After securing quick OK for PNH patients, Alexion's Ultomiris succeeds in aHUS pivotal study
About a month after the FDA gave Alexion a Christmas present in the form of an early approval for its rare blood disorder drug, Ultomiris, for patients with PNH, the drugmaker has reported positive pivotal data evaluating the monoclonal antibody in a single-arm study involving atypical hemolytic uremic syndrome (aHUS) patients.
The Boston-based biotech is now prepping regulatory submissions in the United States, EU and Japan for Ultomiris. The drug is Alexion’s shot at protecting its blockbuster blood disorder franchise that is currently centered around its flagship drug, Soliris, which is a complement inhibitor typically administered every two weeks. Ultomiris has a similar mechanism of action but requires less-frequent dosing — every eight weeks.
aHUS is a chronic, progressive ultra-rare disease that can lead to potentially irreversible damage to kidneys and other vital organs and can be fatal. It is characterized by inflammation and the formation of blood clots in small blood vessels throughout the body, or thrombotic microangiopathy (TMA).

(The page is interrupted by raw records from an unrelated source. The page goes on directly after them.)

Lemma keep_rest_absorbed h m d : absorbed h m -> (length m mod blocksize + length d < blocksize)%nat ->
  absorbed (keep_rest h d (length m mod blocksize)) (m ++ d).
Proof.
  intros A Lt. unfold keep_rest. destruct (Nat.ltb_spec 0 (length d)) as [P|P].
  2:{ destruct d; [|cbn in P; lia]. by rewrite app_nil_r. }
  destruct A as (Es & Lb & Eb & En). pose proof (Nat.div_mod_eq (length m) blocksize) as D. set (q := (length m / blocksize)%nat) in *. set (r := (length m mod blocksize)%nat) in *.
  assert (Q : (length (m ++ d) / blocksize = q)%nat /\ (length (m ++ d) mod blocksize = r + length d)%nat).
  { apply Nat.div_mod_unique with (b := blocksize); [apply Nat.mod_upper_bound; lia|lia|].
    rewrite <- Nat.div_mod_eq, length_app. lia. }
  destruct Q as [Q R]. unfold absorbed. rewrite Q, R. cbn [s buf bytes]. split_and!.
  - by rewrite Es, compress_all_app by lia.
  - rewrite memcpy_length; lia.
  - rewrite memcpy_firstn by lia. rewrite Eb, skipn_app. by replace (q * blocksize - length m)%nat with O by lia.
  - rewrite En, length_app, Nat2Z.inj_add. unfold u64, uwrap. by rewrite Zplus_mod_idemp_l.
Qed.

Lemma Write_absorbed h m d : absorbed h m -> absorbed (Write h d) (m ++ d).
Proof.
  intros A. unfold Write. destruct (fill_buffer h d) as [[h1 d1] b] eqn:E1.
  destruct (fill_buffer_absorbed h m d h1 d1 b A E1) as (d0 & -> & A1 & -> & C). rewrite app_assoc.
  destruct (full_chunks (length d1) h1 d1) as [h2 d2] eqn:E2. destruct C as [Z0|Sh].
  - destruct (full_chunks_absorbed (length d1) h1 _ d1 h2 d2 A1 Z0 ltac:(lia) E2) as (d3 & -> & A2 & Z2 & Sh). rewrite app_assoc, Z0, <- Z2.
    apply keep_rest_absorbed; [done|lia].
  - rewrite full_chunks_short in E2 by lia. injection E2 as <- <-. by apply keep_rest_absorbed.
Qed.
#[local] Hint Resolve Write_absorbed : core.

Lemma writes_absorbed chunks : forall h m, absorbed h m -> absorbed (fold_left Write chunks h) (m ++ concat chunks).
Proof.
  induction chunks as [|c l IH]; intros h m A; cbn [fold_left concat]; [by rewrite app_nil_r|]. rewrite app_assoc. auto.
Qed.

Lemma padding_shape msg : let n := u64 (8 * Z.of_nat (length msg)) in
  padding msg = firstn (1 + (padbase - length msg mod blocksize) mod blocksize) pad ++ sizedesc n.
Proof.
  intros n. pose proof blocksize_pos as B. unfold padding, pad. fold n. rewrite app_comm_cons. f_equal. cbn [Nat.add firstn]. f_equal.
  pose proof (padbase_eq n) as P. pose proof (sizedesc_fits n) as Sf. pose proof (Nat.div_mod_eq (length msg) blocksize) as D.
  pose proof (Nat.mod_upper_bound (length msg) blocksize ltac:(lia)) as U.
  set (k := ((padbase - length msg mod blocksize) mod blocksize)%nat).
  assert (Lk : (k < blocksize)%nat) by (apply Nat.mod_upper_bound; lia).
  assert (K : Z.of_nat k = (- Z.of_nat (length msg + 1 + length (sizedesc n))) mod Z.of_nat blocksize).
  { unfold k. rewrite Nat2Z.inj_mod, Nat2Z.inj_sub by lia.
    replace (- Z.of_nat (length msg + 1 + length (sizedesc n))) with (Z.of_nat padbase - Z.of_nat (length msg mod blocksize) + (- (2 + Z.of_nat (length msg / blocksize))) * Z.of_nat blocksize) by nia.
    by rewrite Z.mod_add by lia. }
  rewrite <- K, Nat2Z.id. clear K. rewrite firstn_repeat. f_equal. cbn [Nat.add] in *. lia.
Qed.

In the 56-patient late-stage study involving adults who had not been previously treated with a complement inhibitor, 53.6% of patients (95% CI [39.6%, 67.5%]) demonstrated complete thrombotic microangiopathy (TMA) response after treatment with Ultomiris in the initial 26-week treatment period — meeting the main goal of the study.
Soliris’ label indicates the drug achieved a 56% and 64% TMA response rate in adult and pediatric aHUS patients.

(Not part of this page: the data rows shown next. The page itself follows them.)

Lemma schedule_length n : length (schedule width N n M) = (16 + n)%nat.
Proof. unfold schedule. by rewrite extend_length, M_length. Qed.
Lemma schedule_words n : Forall word (schedule width N n M).
Proof. apply extend_Forall; [intros; apply uwrap_word|done]. Qed.
Lemma schedule_step n t : (16 <= t < 16 + n)%nat -> let W := schedule width N n M in
  nth t W 0 = uwrap width (SMALL width (small1 N) (nth (t - 2) W 0) + nth (t - 7) W 0 + SMALL width (small0 N) (nth (t - 15) W 0) + nth (t - 16) W 0).
Proof.
  intros L W. pose proof (schedule_length n) as E. fold W in E. change W with (extend (next_scheduled width N) n M) at 1. rewrite extend_step by lia.
  fold (schedule width N n M). fold W. unfold next_scheduled. cbv zeta. by rewrite !back_firstn by lia.
Qed.

(** *** The lines of the rounds *)

Variable chunk : list Z.
Hypothesis chunk_words : forall i, (i < 16)%nat -> ReadWord (skipn (i * Z.to_nat (width / 8)) chunk) = nth i M 0.
Variable n : nat.
Let W := schedule width N n M.

Lemma next_word_schedule i ws : (i < 16 + n)%nat -> window W i ws ->
  next_word width sigma0 sigma1 ReadWord chunk ws i = nth i W 0.
Proof.
  intros Li Hw. unfold next_word. destruct (Nat.ltb_spec i 16) as [L|L].
  - rewrite chunk_words by done. unfold W, schedule. by rewrite extend_first by lia.
  - unfold W. rewrite (schedule_step n i) by lia. fold W. replace (nth (i - 16) W 0) with (nth ((i + 0) mod 16) ws 0) by (apply window_read with (k := 16%nat); [done|lia..]).
    rewrite (window_read W i ws 2 14), (window_read W i ws 7 9), (window_read W i ws 15 1) by (done || lia).
    rewrite sigma0_eq, sigma1_eq by (apply nth_word, schedule_words). f_equal. lia.
Qed.

Variable st : list Z.
Hypothesis st_length : length st = 8%nat.
Hypothesis st_words : Forall word st.
Hypothesis K_length : length K = (16 + n)%nat.

Lemma lines_standard i : (i <= 16 + n)%nat ->
  let '(v, ws) := fold_left (line width Sigma0 Sigma1 sigma0 sigma1 K ReadWord chunk) (seq 0 i) (st, repeat 0 16) in
  working 8 i v = fold_left (standard_round width N) (firstn i (zip K W)) st /\ length v = 8%nat /\ Forall word v /\ window W i ws.
Proof.
  induction i as [|i IH]; intros L.
  - cbn [seq fold_left firstn]. split; [by apply (working_cycle 8 0)|]. split; [done|]. split; [done|apply window_0].
  - rewrite seq_S, fold_left_app. cbn [Nat.add].
    destruct (fold_left _ (seq 0 i) _) as [v ws] eqn:E. destruct IH as (R & Lv & Fv & Hw); [lia|]. cbn [fold_left line].
    rewrite (next_word_schedule i ws ltac:(lia) Hw). pose proof (window_step W i ws Hw) as Hw'.
    destruct (Round_standard i v (nth i K 0) (nth i W 0) Lv Fv) as (R' & L' & F'). split; [|by split; [|split]]. rewrite R'.
    assert (Lz : length (zip K W) = (16 + n)%nat) by (rewrite length_zip_with, K_length; unfold W; rewrite schedule_length; lia).
    assert (Ez : zip K W !! i = Some (nth i K 0, nth i W 0)).
    { apply lookup_zip_Some. unfold W. split; apply nth_lookup_Some'. 1: rewrite K_length; lia. rewrite schedule_length. lia. }
    rewrite (take_S_r _ _ _ Ez), fold_left_app. cbn [fold_left]. by rewrite <- R.
Qed.

Lemma block_transform_standard m : (16 + n = 8 * m)%nat ->
  block_transform width Sigma0 Sigma1 sigma0 sigma1 K ReadWord st chunk = standard_compression width N K st M /\
  length (block_transform width Sigma0 Sigma1 sigma0 sigma1 K ReadWord st chunk) = 8%nat /\
  Forall word (block_transform width Sigma0 Sigma1 sigma0 sigma1 K ReadWord st chunk).
Proof.
  intros Em. unfold block_transform, standard_compression. pose proof (lines_standard (16 + n) ltac:(lia)) as R. rewrite K_length.
  destruct (fold_left _ (seq 0 (16 + n)) _) as [v ws]. destruct R as (R & Lv & Fv & _).
  rewrite firstn_all2 in R by (rewrite length_zip_with, K_length; lia). replace (16 + n - 16)%nat with n by lia. fold W. rewrite <- R.
  rewrite Em, (working_cycle 8 m v Lv). split_and!; [done|by rewrite length_zip_with, st_length, Lv|].
  apply Forall_lookup_2. intros k x. rewrite lookup_zip_with_Some. intros (a & b & -> & _). apply uwrap_word.
Qed.
End Equivalence.

(** *** Constants and blocks *)

Lemma cube_root_spec bits : forall acc x, 0 <= acc -> acc ^ 3 <= x < (acc + 2 ^ Z.of_nat bits) ^ 3 ->
  let r := cube_root bits acc x in r ^ 3 <= x < (r + 1) ^ 3.
Proof.
  induction bits as [|n IH]; intros acc x A B; [done|]. cbn [cube_root].
  assert (E : 2 ^ Z.of_nat (S n) = 2 ^ Z.of_nat n + 2 ^ Z.of_nat n) by (rewrite Nat2Z.inj_succ, Z.pow_succ_r; lia).
  rewrite E in B. pose proof (Z.pow_pos_nonneg 2 (Z.of_nat n) ltac:(lia) ltac:(lia)) as P.
  destruct (Z.leb_spec ((acc + 2 ^ Z.of_nat n) ^ 3) x); apply IH; [lia| |lia|lia]. split; [lia|]. rewrite <- Z.add_assoc. apply B.
Qed.
Lemma constants_standard : sha256_K = cube_fractions 32 64 /\ sha256_Initialize = square_fractions 32 8 /\
  sha512_K = cube_fractions 64 80 /\ sha512_Initialize = square_fractions 64 8.
Proof. split_and!; vm_compute; reflexivity. Qed.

This data is “broadly comparable to existing Soliris data in similar patient populations, but with added convenience of every 8 week dosing. Alexion still has another Ultomiris phase III study outstanding in pediatric and adolescent aHUS, which is expected in the next few months,” Leerink’s Geoffrey Porges wrote in a note.
The news “essentially de-risks the near term clinical aspects of Alexion’s life cycle management strategy for their $3.5 billion complement franchise. We expect adoption of UItomiris to be even faster in aHUS than PNH given the substantial administrative benefit of Ultomiris (Q8 vs Q2 week dosing) and the cost savings for payers from Ultomiris’ price (~$475,000 vs ~$700,000) compared to Soliris.”

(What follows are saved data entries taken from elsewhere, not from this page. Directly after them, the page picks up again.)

(* ===== verification/Hash.v ===== *)
(** * Composed hashes, keyed hashes and hash tables' hashes

    hash.h and hash.cpp: [CHash256], [CHash160], the hash writer, MurmurHash3 and
    SipHash; crypto/hmac_sha256.cpp and crypto/hmac_sha512.cpp. The hashers of
    [Sha2] and [Ripemd] are composed here into the [ScriptHashes] that the
    interpreter takes. A hasher that the source puts on the stack has an
    arbitrary buffer; it is the parameter [junk]. *)

From Stdlib Require Import ZifyNat.
From S2P Require Import Prelude Serialize ArithUint256 Compressor Transaction Script Interpreter InterpreterSpec Hashers Sha2 Ripemd.

(** ** Definitions *)

Section Composed.
Variable junk : list Z.

(** [Finalize] clears the state and the buffer. *)
Definition CSHA256_cleansed (h : hasher) : hasher := mkHasher (repeat 0 8) (repeat 0 64) (bytes h).

(** *** Double SHA-256, and RIPEMD-160 of SHA-256 *)

(** The objects have a [CSHA256] and nothing else. *)
Definition CHash256_new : hasher := CSHA256_new junk.
Definition CHash256_Write (sha : hasher) (data : list Z) : hasher := CSHA256_Write sha data.
Definition CHash256_Finalize (sha : hasher) : list Z :=
  let b := CSHA256_Finalize sha in CSHA256_Finalize (CSHA256_Write (CSHA256_Reset (CSHA256_cleansed sha)) b).
Definition CHash256_Reset (sha : hasher) : hasher := CSHA256_Reset sha.
Definition CHash160_new : hasher := CSHA256_new junk.
Definition CHash160_Write (sha : hasher) (data : list Z) : hasher := CSHA256_Write sha data.
Definition CHash160_Finalize (sha : hasher) : list Z :=
  let b := CSHA256_Finalize sha in CRIPEMD160_Finalize (CRIPEMD160_Write (CRIPEMD160_new junk) b).
Definition CHash160_Reset (sha : hasher) : hasher := CSHA256_Reset sha.

(** [Hash] of one, two and three ranges; an empty range is written as no bytes of a blank one. *)
Definition Hash_ (p1 : list Z) : list Z := CHash256_Finalize (CHash256_Write CHash256_new p1).
Definition Hash_2 (p1 p2 : list Z) : list Z := CHash256_Finalize (CHash256_Write (CHash256_Write CHash256_new p1) p2).
Definition Hash_3 (p1 p2 p3 : list Z) : list Z :=
  CHash256_Finalize (CHash256_Write (CHash256_Write (CHash256_Write CHash256_new p1) p2) p3).
Definition Hash160_ (p : list Z) : list Z := CHash160_Finalize (CHash160_Write CHash160_new p).

(** [CHashWriter]: the writes of a serialisation, and [GetHash]. *)
Definition CHashWriter_write (ctx : hasher) (pch : list Z) : hasher := CHash256_Write ctx pch.
Definition CHashWriter_GetHash (ctx : hasher) : list Z := CHash256_Finalize ctx.

(** *** HMAC *)

Definition xor_bytes (mask : Z) (l : list Z) : list Z := map (fun b => Z.lxor b mask) l.

Record hmac := mkHmac { outer : hasher; inner : hasher }.
Definition CHMAC_SHA256_new (key : list Z) : hmac :=
  let rkey := if (length key <=? 64)%nat then key ++ repeat 0 (64 - length key)
              else CSHA256_Finalize (CSHA256_Write (CSHA256_new junk) key) ++ repeat 0 32 in
  let rkey := xor_bytes 0x5c rkey in
  let outer := CSHA256_Write (CSHA256_new junk) rkey in
  let rkey := xor_bytes (Z.lxor 0x5c 0x36) rkey in
  mkHmac outer (CSHA256_Write (CSHA256_new junk) rkey).
Definition CHMAC_SHA256_Write (h : hmac) (data : list Z) : hmac := mkHmac (outer h) (CSHA256_Write (inner h) data).
Definition CHMAC_SHA256_Finalize (h : hmac) : list Z := CSHA256_Finalize (CSHA256_Write (outer h) (CSHA256_Finalize (inner h))).

Variable junk128 : list Z.
Definition CHMAC_SHA512_new (key : list Z) : hmac :=
  let rkey := if (length key <=? 128)%nat then key ++ repeat 0 (128 - length key)
              else CSHA512_Finalize (CSHA512_Write (CSHA512_new junk128) key) ++ repeat 0 64 in
  let rkey := xor_bytes 0x5c rkey in
  let outer := CSHA512_Write (CSHA512_new junk128) rkey in
  let rkey := xor_bytes (Z.lxor 0x5c 0x36) rkey in
  mkHmac outer (CSHA512_Write (CSHA512_new junk128) rkey).
Definition CHMAC_SHA512_Write (h : hmac) (data : list Z) : hmac := mkHmac (outer h) (CSHA512_Write (inner h) data).
Definition CHMAC_SHA512_Finalize (h : hmac) : list Z := CSHA512_Finalize (CSHA512_Write (outer h) (CSHA512_Finalize (inner h))).

(** [nChild] most significant byte first. *)
Definition BIP32Hash (chainCode : list Z) (nChild header : Z) (data : list Z) : list Z :=
  let num := [Z.land (Z.shiftr nChild 24) 0xFF; Z.land (Z.shiftr nChild 16) 0xFF; Z.land (Z.shiftr nChild 8) 0xFF; Z.land (Z.shiftr nChild 0) 0xFF] in
  CHMAC_SHA512_Finalize (CHMAC_SHA512_Write (CHMAC_SHA512_Write (CHMAC_SHA512_Write (CHMAC_SHA512_new chainCode) [header]) data) num).
End Composed.

(** *** MurmurHash3 *)

Definition ROTL32 (x r : Z) : Z := Z.lor (u32 (Z.shiftl x r)) (Z.shiftr x (32 - r)).
Definition murmur_c1 : Z := 0xcc9e2d51.
Definition murmur_c2 : Z := 0x1b873593.
Definition murmur_k1 (k1 : Z) : Z := u32 (ROTL32 (u32 (k1 * murmur_c1)) 15 * murmur_c2).
(** The body, over the blocks of four bytes. *)
Definition murmur_block (h1 k1 : Z) : Z := u32 (ROTL32 (Z.lxor h1 (murmur_k1 k1)) 13 * 5 + 0xe6546b64).
Fixpoint murmur_body (nblocks : nat) (h1 : Z) (data : list Z) : Z :=
  match nblocks with O => h1 | S n => murmur_body n (murmur_block h1 (ReadLE32 data)) (skipn 4 data) end.
(** The tail: the cases of the [switch] fall through. *)
Definition murmur_tail (h1 : Z) (tail : list Z) (rest : Z) : Z :=
  let t i := nth i tail 0 in
  let k1 := 0 in
  let k1 := if rest =? 3 then Z.lxor k1 (Z.shiftl (t 2%nat) 16) else k1 in
  let k1 := if (rest =? 3) || (rest =? 2) then Z.lxor k1 (Z.shiftl (t 1%nat) 8) else k1 in
  if (rest =? 3) || (rest =? 2) || (rest =? 1) then Z.lxor h1 (murmur_k1 (Z.lxor k1 (t 0%nat))) else h1.
Definition murmur_final (h1 size : Z) : Z :=
  let h1 := Z.lxor h1 (u32 size) in
  let h1 := u32 (Z.lxor h1 (Z.shiftr h1 16) * 0x85ebca6b) in
  let h1 := u32 (Z.lxor h1 (Z.shiftr h1 13) * 0xc2b2ae35) in
  Z.lxor h1 (Z.shiftr h1 16).
Definition MurmurHash3 (nHashSeed : Z) (vDataToHash : list Z) : Z :=
  let size := length vDataToHash in
  let h1 := nHashSeed in
  let h1 :=
    if (0 <? size)%nat then
      let nblocks := (size / 4)%nat in
      murmur_tail (murmur_body nblocks h1 vDataToHash) (skipn (nblocks * 4) vDataToHash) (Z.land (Z.of_nat size) 3)
    else h1 in
  murmur_final h1 (Z.of_nat size).

(** *** SipHash *)

Definition ROTL64 (x b : Z) : Z := Z.lor (u64 (Z.shiftl x b)) (Z.shiftr x (64 - b)).
Record sip_state := mkSipState { v0 : Z; v1 : Z; v2 : Z; v3 : Z }.
Definition SIPROUND (v : sip_state) : sip_state :=
  let '(mkSipState v0 v1 v2 v3) := v in
  let v0 := u64 (v0 + v1) in let v1 := ROTL64 v1 13 in let v1 := Z.lxor v1 v0 in
  let v0 := ROTL64 v0 32 in
  let v2 := u64 (v2 + v3) in let v3 := ROTL64 v3 16 in let v3 := Z.lxor v3 v2 in
  let v0 := u64 (v0 + v3) in let v3 := ROTL64 v3 21 in let v3 := Z.lxor v3 v0 in
  let v2 := u64 (v2 + v1) in let v1 := ROTL64 v1 17 in let v1 := Z.lxor v1 v2 in
  let v2 := ROTL64 v2 32 in
  mkSipState v0 v1 v2 v3.
(** [v3 ^= d; SIPROUND; SIPROUND; v0 ^= d]. *)
Definition sip_absorb (v : sip_state) (d : Z) : sip_state :=
  let v := mkSipState (v0 v) (v1 v) (v2 v) (Z.lxor (v3 v) d) in
  let v := SIPROUND (SIPROUND v) in
  mkSipState (Z.lxor (v0 v) d) (v1 v) (v2 v) (v3 v).
Definition sip_finish (v : sip_state) : Z :=
  let v := mkSipState (v0 v) (v1 v) (Z.lxor (v2 v) 0xFF) (v3 v) in
  let v := SIPROUND (SIPROUND (SIPROUND (SIPROUND v))) in
  Z.lxor (Z.lxor (Z.lxor (v0 v) (v1 v)) (v2 v)) (v3 v).
Definition sip_init (k0 k1 : Z) : sip_state :=
  mkSipState (Z.lxor 0x736f6d6570736575 k0) (Z.lxor 0x646f72616e646f6d k1) (Z.lxor 0x6c7967656e657261 k0) (Z.lxor 0x7465646279746573 k1).

(** [count] is an [int]: fewer than [2^31] bytes are written. *)
Record CSipHasher := mkSip { sip_v : sip_state; sip_tmp : Z; sip_count : Z }.
Definition CSipHasher_new (k0 k1 : Z) : CSipHasher := mkSip (sip_init k0 k1) 0 0.
(** [Write(uint64_t)]; [None] is a failed assertion. *)
Definition CSipHasher_Write64 (h : CSipHasher) (data : Z) : option CSipHasher :=
  if sip_count h mod 8 =? 0 then Some (mkSip (sip_absorb (sip_v h) data) (sip_tmp h) (sip_count h + 8)) else None.
Definition CSipHasher_byte (h : CSipHasher) (b : Z) : CSipHasher :=
  let t := Z.lor (sip_tmp h) (u64 (Z.shiftl b (8 * (sip_count h mod 8)))) in
  let c := sip_count h + 1 in
  if Z.land c 7 =? 0 then mkSip (sip_absorb (sip_v h) t) 0 c else mkSip (sip_v h) t c.
Definition CSipHasher_Write (h : CSipHasher) (data : list Z) : CSipHasher := fold_left CSipHasher_byte data h.
Definition CSipHasher_Finalize (h : CSipHasher) : Z :=
  let t := Z.lor (sip_tmp h) (u64 (Z.shiftl (sip_count h) 56)) in
  sip_finish (sip_absorb (sip_v h) t).

Definition GetUint64 (val : list Z) (pos : nat) : Z :=
  let ptr i := nth (pos * 8 + i) val 0 in
  fold_left (fun x i => Z.lor x (Z.shiftl (ptr i) (8 * Z.of_nat i))) (seq 1 7) (ptr 0%nat).
(** The specialised forms for a [uint256], without and with a 32-bit integer behind it. *)
Definition SipHashUint256 (k0 k1 : Z) (val : list Z) : Z :=
  let v := sip_init k0 k1 in
  let v := sip_absorb v (GetUint64 val 0) in
  let v := sip_absorb v (GetUint64 val 1) in
  let v := sip_absorb v (GetUint64 val 2) in
  let v := sip_absorb v (GetUint64 val 3) in
  sip_finish (sip_absorb v (Z.shiftl 4 59)).
Definition SipHashUint256Extra (k0 k1 : Z) (val : list Z) (extra : Z) : Z :=
  let v := sip_init k0 k1 in
  let v := sip_absorb v (GetUint64 val 0) in
  let v := sip_absorb v (GetUint64 val 1) in
  let v := sip_absorb v (GetUint64 val 2) in
  let v := sip_absorb v (GetUint64 val 3) in
  sip_finish (sip_absorb v (Z.lor (Z.shiftl 36 56) extra)).

(** *** Reference definitions *)

Definition sha256 (m : list Z) : list Z := digest (H := SHA256_standard) m.
Definition sha512 (m : list Z) : list Z := digest (H := SHA512_standard) m.
Definition ripemd160 (m : list Z) : list Z := digest (H := RIPEMD160_standard) m.
(** RFC 2104, for a hash with blocks of [B] bytes. *)
Definition HMAC (H : list Z -> list Z) (B : nat) (key msg : list Z) : list Z :=
  let k := if (B <? length key)%nat then H key else key in
  let k0 := k ++ repeat 0 (B - length k) in
  H (xor_bytes 0x5c k0 ++ H (xor_bytes 0x36 k0 ++ msg)).

(** ** Lemmas *)

(** *** Digests *)

Lemma flat_map_bytes_ok {A} (f : A -> list Z) l : (forall x, bytes_ok (f x)) -> bytes_ok (flat_map f l).
Proof. intros F. induction l as [|x l IH]; cbn; [by apply List.Forall_nil|]. apply Forall_app. split; [apply F|exact IH]. Qed.
Lemma digest_bytes_ok (F : HashFunction) m : (forall st, bytes_ok (write_state (HashFunction := F) st)) -> bytes_ok (digest (H := F) m).
Proof. intros W. apply W. Qed.
Lemma sha256_bytes_ok m : bytes_ok (sha256 m).
Proof. apply digest_bytes_ok. intros st. apply flat_map_bytes_ok. intros x. apply WriteBE_ok. Qed.
Lemma sha512_bytes_ok m : bytes_ok (sha512 m).
Proof. apply digest_bytes_ok. intros st. apply flat_map_bytes_ok. intros x. apply WriteBE_ok. Qed.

In December, Alexion said it would price Ultomiris at a discount to Soliris, which has long been one of the most expensive therapies on the block. In an SEC filing last month, the drugmaker disclosed Ultomiris would carry a list price of $6,404 per vial, versus Soliris that is priced at $6,543 per vial. The FDA has imposed a black box warning — the agency’s most severe — on both drugs.
The company’s shares $ALXN inched about 3% lower in early Monday trading. “If investors react negatively to the apparent similarity of the Ultomiris result (54% response) to the Soliris result in a much earlier trial (65% response) or to the safety events in this study, we would recommend taking advantage of that weakness given the growing tail value of the company’s future cash flows,” Porges added.
Credit Suisse’s Martin Auster, in a note ahead of the Phase III results, said he expected a bulk of Soliris patients would switch to Ultomiris in the coming years.
He modelled a roughly “80% conversion from Soliris to Ultomiris for the PNH/aHUS franchise in 3-4 years in the US/ex-US, respectively.”
Other drug developers are also developing treatments for the blood disorders that could potentially eat into sales. But Auster noted that aHUS is “a more challenging indication for competitors to enroll clinical trials, considering the disease severity, importance for early treatment to avoid organ damage, and well-established efficacy with Soliris. ALXN benefits from orphan drug protection in the EU until 2023 possibly pushing a biosimilar launch in the indication into 2024/2025. The company also has composition of matter patents in the US/JP out to 2027.”